- [TASK INSTRUCTIONS] Search the material for the string "Require" and copy each line where it occurs.

- [PROVIDED INFORMATION]
########################################
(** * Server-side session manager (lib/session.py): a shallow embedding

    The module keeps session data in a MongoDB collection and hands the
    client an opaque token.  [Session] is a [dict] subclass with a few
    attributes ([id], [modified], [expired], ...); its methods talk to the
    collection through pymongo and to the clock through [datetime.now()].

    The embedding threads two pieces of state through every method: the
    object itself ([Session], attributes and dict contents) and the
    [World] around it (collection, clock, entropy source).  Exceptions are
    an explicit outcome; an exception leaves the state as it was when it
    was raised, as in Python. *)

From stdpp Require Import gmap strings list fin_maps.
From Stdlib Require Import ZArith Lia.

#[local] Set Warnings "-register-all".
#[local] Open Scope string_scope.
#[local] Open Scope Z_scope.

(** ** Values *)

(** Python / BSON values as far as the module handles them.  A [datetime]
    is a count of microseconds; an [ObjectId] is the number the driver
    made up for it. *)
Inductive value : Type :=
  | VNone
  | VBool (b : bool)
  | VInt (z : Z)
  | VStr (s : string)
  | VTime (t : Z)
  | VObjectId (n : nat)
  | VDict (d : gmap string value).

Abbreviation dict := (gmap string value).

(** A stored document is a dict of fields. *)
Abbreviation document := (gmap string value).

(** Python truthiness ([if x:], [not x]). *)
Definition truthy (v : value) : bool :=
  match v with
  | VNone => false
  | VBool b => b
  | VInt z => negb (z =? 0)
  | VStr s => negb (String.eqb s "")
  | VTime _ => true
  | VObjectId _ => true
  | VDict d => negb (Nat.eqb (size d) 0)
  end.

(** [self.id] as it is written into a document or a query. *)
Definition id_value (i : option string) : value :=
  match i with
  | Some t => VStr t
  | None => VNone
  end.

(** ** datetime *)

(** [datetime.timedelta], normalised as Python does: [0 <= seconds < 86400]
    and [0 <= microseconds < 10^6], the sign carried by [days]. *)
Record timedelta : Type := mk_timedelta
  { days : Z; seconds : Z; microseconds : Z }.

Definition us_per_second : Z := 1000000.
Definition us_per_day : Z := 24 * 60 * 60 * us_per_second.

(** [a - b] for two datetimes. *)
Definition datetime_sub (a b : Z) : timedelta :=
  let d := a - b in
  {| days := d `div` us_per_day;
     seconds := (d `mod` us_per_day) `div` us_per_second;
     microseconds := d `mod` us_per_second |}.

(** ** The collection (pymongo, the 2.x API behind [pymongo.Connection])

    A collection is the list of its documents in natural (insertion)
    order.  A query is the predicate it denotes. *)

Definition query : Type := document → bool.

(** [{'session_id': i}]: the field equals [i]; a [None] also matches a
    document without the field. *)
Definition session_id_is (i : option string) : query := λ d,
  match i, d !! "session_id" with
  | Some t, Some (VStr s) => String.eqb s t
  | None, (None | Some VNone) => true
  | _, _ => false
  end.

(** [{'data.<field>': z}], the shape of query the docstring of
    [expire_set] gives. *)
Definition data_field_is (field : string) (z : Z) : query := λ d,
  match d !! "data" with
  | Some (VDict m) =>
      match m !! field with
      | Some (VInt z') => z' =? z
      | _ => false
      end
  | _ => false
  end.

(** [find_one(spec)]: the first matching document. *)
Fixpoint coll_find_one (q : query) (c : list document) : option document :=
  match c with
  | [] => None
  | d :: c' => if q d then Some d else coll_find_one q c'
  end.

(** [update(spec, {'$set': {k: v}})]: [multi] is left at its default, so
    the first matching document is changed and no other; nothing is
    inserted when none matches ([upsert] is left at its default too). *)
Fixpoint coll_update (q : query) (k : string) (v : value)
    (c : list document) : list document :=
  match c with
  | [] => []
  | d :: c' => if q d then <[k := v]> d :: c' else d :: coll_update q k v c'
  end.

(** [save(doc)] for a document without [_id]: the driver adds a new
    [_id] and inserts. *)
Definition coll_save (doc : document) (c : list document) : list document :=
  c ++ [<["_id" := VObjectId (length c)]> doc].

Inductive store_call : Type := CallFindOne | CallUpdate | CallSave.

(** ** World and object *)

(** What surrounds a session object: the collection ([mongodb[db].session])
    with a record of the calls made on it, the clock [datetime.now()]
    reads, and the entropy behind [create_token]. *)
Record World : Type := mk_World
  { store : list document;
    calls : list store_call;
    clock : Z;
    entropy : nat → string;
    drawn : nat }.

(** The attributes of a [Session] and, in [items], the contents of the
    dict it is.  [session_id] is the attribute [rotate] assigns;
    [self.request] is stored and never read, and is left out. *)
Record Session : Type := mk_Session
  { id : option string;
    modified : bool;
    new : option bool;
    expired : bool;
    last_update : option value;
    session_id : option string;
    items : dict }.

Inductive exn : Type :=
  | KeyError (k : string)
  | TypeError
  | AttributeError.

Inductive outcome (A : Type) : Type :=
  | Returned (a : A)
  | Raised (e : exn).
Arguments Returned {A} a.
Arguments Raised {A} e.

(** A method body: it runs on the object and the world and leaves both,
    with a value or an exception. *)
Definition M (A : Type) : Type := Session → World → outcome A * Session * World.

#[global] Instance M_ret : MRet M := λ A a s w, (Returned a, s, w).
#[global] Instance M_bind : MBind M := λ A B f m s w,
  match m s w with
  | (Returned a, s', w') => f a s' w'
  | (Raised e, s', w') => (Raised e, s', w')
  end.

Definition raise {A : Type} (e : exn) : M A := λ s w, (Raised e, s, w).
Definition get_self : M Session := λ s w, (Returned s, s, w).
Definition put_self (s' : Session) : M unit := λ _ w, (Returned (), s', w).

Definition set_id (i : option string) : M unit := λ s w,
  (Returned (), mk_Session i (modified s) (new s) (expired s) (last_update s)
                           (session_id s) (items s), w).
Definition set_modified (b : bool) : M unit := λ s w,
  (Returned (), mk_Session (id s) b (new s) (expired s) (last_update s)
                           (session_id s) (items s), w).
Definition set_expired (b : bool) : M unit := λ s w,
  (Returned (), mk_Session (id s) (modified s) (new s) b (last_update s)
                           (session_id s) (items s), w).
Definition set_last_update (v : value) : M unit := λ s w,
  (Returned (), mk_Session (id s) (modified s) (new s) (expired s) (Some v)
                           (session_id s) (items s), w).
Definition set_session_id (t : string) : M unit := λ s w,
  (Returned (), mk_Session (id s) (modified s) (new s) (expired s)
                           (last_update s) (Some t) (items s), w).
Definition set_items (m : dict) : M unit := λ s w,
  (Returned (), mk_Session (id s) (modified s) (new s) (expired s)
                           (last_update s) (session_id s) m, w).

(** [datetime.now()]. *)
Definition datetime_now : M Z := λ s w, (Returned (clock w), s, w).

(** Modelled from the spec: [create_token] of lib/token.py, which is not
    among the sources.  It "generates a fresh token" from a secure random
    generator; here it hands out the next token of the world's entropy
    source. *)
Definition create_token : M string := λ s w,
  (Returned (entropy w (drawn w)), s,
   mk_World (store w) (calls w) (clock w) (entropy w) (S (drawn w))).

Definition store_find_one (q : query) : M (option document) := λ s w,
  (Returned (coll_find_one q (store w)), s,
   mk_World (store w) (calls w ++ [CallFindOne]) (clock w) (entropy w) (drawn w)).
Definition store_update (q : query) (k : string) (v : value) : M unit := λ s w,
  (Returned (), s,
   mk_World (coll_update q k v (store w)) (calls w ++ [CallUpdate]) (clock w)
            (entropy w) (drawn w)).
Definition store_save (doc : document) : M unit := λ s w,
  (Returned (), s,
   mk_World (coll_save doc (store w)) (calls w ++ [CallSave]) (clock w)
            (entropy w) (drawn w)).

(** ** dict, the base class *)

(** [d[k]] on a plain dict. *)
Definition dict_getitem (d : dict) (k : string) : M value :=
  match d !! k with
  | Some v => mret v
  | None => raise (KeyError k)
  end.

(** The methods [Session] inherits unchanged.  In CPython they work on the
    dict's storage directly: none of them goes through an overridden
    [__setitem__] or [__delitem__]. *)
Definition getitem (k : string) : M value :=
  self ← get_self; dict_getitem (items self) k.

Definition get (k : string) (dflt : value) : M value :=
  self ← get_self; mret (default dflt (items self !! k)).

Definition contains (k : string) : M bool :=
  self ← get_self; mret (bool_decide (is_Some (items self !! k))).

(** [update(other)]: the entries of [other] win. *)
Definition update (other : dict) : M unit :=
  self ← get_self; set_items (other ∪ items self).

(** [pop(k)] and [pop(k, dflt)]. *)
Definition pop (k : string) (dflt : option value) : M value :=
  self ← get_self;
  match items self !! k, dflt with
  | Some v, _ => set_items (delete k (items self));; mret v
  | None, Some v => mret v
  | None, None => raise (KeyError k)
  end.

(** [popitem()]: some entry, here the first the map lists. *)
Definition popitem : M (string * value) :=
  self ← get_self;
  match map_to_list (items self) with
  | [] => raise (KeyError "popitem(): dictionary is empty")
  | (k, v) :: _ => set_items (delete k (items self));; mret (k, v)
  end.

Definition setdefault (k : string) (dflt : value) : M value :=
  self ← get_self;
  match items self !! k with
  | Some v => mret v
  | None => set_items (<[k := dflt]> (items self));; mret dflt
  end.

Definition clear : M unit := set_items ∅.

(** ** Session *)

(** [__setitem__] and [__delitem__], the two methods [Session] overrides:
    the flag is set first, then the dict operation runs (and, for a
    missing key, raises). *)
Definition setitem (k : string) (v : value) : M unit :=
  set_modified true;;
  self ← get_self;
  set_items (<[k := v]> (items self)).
########################################
- [REPLY]
From stdpp Require Import gmap strings list fin_maps.
From Stdlib Require Import ZArith Lia.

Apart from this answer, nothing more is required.